> [PROBLEM]
Among the entries below, find the line with "resolves only if", then quote it and each following line up to and including the line with "when addresses are", and nothing else.

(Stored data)
===

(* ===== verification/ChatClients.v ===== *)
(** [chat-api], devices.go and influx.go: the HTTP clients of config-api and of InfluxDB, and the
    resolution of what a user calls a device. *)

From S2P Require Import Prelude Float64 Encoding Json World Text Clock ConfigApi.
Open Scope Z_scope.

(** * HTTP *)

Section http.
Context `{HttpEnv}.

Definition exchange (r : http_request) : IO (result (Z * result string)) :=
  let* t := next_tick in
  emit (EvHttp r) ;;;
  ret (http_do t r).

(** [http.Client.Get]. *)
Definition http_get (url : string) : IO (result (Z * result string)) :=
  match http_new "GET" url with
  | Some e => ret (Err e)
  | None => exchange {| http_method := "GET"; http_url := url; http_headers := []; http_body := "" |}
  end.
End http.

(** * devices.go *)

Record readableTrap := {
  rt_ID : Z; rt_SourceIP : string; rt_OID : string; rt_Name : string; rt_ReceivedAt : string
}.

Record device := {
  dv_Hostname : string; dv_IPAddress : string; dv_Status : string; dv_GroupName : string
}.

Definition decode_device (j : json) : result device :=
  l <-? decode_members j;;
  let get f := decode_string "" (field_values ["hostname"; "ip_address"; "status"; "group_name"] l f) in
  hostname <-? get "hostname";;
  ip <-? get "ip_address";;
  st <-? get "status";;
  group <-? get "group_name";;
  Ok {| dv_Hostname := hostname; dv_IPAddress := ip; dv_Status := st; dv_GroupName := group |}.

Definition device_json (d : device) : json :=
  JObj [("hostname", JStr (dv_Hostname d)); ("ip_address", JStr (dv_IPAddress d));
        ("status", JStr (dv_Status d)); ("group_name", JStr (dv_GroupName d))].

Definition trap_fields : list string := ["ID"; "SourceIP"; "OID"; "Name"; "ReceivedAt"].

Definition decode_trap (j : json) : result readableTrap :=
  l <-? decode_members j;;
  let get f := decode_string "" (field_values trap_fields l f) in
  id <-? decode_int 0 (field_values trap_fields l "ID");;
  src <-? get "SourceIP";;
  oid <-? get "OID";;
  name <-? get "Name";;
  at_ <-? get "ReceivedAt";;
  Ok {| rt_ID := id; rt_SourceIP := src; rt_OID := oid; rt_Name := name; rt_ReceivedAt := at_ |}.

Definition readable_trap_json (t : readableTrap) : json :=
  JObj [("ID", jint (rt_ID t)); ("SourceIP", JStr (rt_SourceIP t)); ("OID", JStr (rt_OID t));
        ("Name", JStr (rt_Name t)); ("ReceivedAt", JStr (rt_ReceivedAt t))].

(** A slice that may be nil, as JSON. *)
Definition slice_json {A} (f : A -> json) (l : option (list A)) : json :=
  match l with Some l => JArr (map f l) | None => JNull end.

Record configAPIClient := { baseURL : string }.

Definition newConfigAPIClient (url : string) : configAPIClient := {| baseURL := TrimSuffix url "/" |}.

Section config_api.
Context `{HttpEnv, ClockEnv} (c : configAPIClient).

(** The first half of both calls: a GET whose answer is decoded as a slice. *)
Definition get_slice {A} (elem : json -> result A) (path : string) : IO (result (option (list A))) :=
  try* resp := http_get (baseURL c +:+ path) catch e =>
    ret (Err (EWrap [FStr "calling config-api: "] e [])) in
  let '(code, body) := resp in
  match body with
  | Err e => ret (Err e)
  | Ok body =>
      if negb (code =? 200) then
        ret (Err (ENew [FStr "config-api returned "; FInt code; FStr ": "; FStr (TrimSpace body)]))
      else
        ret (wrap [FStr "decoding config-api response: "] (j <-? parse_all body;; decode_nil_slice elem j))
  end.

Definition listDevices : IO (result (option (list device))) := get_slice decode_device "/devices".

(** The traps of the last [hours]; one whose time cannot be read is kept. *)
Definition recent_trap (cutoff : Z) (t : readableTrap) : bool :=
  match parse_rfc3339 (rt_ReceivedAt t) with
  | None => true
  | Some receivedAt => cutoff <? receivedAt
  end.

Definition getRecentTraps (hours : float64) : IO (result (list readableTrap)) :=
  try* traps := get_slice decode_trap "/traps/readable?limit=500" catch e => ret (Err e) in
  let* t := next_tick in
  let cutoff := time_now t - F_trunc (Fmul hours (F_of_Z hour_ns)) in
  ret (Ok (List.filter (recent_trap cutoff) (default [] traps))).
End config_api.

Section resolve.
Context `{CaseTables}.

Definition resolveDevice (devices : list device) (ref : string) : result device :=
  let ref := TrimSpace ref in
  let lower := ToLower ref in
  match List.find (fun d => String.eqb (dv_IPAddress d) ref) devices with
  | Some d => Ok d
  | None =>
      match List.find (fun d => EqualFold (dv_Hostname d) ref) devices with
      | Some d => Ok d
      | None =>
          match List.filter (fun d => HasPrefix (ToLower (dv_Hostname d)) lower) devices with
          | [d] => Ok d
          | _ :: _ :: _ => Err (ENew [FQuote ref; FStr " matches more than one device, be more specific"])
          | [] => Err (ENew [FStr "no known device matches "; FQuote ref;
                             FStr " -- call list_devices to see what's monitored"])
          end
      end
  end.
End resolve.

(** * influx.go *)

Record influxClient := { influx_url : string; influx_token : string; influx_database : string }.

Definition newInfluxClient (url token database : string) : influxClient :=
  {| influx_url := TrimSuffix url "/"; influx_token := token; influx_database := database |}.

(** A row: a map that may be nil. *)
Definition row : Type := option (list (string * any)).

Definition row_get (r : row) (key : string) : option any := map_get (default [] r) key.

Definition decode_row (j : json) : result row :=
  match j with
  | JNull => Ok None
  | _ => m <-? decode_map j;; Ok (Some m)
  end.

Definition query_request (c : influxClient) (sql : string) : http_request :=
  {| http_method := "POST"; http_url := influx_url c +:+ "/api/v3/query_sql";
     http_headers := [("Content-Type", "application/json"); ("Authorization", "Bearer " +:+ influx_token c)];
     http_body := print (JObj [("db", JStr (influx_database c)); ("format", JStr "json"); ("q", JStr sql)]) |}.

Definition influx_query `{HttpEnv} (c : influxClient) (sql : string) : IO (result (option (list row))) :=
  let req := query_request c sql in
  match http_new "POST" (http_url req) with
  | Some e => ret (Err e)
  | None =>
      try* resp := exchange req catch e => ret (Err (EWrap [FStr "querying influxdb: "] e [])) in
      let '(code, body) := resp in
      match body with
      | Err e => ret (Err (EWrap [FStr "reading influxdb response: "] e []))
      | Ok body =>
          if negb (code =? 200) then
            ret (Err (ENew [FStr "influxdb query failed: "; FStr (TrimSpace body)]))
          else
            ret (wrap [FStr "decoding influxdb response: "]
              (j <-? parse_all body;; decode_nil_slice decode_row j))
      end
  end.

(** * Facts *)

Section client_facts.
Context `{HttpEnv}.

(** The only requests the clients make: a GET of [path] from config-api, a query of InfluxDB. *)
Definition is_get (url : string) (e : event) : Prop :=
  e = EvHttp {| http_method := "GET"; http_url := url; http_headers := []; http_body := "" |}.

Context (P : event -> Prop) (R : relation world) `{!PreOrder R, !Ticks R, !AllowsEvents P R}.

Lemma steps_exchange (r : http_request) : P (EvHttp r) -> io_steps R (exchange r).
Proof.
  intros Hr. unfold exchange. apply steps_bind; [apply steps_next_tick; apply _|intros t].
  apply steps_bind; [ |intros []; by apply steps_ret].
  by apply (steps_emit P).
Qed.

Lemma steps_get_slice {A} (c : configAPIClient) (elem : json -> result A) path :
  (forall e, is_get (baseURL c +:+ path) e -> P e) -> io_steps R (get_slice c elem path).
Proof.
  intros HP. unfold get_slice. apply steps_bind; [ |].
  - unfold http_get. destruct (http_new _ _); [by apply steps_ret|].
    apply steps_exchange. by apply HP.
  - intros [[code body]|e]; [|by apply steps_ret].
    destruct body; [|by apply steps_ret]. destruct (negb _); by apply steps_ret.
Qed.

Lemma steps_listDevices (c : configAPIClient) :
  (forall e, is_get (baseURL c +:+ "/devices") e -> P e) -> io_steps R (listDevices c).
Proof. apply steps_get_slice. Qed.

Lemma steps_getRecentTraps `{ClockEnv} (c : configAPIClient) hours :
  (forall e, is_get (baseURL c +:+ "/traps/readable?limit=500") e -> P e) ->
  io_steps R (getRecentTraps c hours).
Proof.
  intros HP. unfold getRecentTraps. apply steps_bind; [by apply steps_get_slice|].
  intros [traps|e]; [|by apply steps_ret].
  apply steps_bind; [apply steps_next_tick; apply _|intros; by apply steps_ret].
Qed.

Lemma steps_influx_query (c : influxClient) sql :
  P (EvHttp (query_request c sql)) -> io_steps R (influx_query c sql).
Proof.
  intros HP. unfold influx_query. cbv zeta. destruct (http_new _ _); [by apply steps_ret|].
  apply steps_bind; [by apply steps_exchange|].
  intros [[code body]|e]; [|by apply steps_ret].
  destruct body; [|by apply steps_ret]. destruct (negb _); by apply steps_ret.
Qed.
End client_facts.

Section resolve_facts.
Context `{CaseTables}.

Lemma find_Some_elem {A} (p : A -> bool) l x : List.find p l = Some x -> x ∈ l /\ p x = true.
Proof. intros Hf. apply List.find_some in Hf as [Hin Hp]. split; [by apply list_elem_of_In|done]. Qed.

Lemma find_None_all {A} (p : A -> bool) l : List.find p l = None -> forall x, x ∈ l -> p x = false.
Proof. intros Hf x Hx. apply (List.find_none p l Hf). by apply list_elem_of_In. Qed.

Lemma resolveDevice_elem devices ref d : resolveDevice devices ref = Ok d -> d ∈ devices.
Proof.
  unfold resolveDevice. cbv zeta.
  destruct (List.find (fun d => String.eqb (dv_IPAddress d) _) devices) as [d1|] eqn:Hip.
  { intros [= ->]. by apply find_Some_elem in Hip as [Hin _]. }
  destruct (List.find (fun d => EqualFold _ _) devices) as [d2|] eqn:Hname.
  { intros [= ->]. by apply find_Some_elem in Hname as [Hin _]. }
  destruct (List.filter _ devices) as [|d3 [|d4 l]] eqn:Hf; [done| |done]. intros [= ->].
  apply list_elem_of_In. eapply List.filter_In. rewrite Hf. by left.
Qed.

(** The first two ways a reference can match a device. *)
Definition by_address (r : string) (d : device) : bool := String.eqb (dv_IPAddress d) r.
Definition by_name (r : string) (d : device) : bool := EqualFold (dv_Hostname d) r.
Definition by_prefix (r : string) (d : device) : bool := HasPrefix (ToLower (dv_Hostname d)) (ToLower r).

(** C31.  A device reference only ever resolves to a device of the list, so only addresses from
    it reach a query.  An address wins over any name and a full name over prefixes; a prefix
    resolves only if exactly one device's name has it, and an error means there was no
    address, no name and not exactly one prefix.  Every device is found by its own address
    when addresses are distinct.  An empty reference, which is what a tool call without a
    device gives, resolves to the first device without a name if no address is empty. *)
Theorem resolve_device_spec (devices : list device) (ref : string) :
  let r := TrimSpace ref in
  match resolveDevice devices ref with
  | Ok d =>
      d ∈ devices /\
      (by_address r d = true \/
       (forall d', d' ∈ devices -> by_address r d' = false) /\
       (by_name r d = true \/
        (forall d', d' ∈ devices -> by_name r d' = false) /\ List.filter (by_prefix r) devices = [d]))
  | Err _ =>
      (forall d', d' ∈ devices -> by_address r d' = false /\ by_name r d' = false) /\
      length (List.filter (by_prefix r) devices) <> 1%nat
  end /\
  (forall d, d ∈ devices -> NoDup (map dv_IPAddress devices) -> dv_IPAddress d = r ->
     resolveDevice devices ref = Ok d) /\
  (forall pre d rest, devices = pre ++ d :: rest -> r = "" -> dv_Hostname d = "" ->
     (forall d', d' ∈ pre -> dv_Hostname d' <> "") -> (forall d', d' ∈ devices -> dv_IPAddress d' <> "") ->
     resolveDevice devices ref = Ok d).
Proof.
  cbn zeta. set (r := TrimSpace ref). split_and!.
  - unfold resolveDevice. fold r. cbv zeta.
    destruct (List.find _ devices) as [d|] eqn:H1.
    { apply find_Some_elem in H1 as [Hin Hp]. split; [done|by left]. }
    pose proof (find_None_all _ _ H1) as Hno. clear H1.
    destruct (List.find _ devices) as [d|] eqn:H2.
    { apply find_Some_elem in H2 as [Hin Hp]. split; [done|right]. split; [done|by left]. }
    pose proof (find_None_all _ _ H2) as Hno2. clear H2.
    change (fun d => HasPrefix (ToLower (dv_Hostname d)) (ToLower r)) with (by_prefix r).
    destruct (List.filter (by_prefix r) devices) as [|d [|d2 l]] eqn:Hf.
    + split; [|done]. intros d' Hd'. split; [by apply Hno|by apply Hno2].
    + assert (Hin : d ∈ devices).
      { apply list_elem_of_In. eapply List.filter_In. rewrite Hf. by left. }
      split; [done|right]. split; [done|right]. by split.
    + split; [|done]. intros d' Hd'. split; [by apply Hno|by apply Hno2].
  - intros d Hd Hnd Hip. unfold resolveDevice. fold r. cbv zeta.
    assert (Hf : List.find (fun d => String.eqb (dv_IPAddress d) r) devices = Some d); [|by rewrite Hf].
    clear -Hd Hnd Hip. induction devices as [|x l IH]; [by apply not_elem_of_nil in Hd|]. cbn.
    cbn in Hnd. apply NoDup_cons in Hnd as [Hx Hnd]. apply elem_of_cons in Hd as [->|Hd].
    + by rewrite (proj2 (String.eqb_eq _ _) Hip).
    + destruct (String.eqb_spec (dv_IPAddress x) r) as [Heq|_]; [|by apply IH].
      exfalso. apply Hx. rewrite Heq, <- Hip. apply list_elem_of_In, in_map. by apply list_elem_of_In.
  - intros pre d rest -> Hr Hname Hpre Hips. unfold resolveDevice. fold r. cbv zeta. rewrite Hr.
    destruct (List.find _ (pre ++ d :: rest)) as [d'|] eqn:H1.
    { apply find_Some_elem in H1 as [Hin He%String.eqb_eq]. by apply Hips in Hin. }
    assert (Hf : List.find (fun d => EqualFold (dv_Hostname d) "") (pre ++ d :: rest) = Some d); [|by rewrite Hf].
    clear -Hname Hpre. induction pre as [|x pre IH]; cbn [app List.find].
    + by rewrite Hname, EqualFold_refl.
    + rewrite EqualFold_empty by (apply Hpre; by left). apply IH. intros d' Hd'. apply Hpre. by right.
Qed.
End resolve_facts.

===

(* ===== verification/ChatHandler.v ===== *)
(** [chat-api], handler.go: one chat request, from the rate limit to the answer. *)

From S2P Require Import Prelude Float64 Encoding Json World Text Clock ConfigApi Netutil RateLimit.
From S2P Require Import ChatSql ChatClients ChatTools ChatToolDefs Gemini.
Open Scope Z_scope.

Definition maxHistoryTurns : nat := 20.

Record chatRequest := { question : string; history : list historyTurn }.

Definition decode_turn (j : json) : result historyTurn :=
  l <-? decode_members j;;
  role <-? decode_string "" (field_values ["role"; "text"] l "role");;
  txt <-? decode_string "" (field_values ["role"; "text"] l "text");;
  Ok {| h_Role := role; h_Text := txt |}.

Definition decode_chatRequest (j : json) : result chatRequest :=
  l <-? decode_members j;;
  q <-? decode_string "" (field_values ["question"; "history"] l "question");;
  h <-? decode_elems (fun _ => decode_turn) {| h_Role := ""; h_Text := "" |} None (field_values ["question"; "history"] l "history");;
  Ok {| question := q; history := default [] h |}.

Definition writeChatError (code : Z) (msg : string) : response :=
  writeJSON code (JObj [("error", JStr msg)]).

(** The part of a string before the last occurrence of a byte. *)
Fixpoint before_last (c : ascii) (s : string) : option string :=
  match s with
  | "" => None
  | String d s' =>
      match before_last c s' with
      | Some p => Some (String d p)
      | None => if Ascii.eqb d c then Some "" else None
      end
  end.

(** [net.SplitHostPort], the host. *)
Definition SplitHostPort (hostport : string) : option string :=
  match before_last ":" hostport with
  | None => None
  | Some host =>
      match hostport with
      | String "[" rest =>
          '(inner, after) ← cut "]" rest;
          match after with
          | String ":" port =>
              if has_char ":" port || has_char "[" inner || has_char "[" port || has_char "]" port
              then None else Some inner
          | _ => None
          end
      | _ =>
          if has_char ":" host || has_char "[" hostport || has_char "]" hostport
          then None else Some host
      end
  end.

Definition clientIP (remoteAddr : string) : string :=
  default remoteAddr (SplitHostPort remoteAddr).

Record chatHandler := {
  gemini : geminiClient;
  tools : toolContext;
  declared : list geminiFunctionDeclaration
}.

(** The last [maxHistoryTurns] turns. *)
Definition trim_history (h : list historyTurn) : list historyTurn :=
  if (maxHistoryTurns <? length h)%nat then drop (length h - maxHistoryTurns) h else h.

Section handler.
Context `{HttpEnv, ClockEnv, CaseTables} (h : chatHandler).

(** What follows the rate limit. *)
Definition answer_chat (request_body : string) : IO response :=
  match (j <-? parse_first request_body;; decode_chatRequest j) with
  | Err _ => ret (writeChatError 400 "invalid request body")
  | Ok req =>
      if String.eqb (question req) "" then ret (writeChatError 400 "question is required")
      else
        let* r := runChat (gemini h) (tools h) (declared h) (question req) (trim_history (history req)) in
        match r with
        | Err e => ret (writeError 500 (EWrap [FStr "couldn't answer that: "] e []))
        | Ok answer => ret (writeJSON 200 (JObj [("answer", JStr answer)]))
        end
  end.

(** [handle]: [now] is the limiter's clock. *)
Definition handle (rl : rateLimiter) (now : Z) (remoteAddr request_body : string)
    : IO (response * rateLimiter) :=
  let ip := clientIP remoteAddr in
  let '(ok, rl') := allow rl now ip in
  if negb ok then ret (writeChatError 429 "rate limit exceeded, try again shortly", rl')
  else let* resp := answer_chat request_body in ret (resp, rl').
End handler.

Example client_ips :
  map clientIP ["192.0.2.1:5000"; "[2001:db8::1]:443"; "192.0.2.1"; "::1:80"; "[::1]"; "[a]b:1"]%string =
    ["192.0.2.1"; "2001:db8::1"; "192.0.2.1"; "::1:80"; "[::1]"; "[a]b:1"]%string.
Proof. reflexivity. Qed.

===

> [PROBLEM SOLUTION]
    resolves only if exactly one device's name has it, and an error means there was no
    address, no name and not exactly one prefix.  Every device is found by its own address
    when addresses are distinct.  An empty reference, which is what a tool call without a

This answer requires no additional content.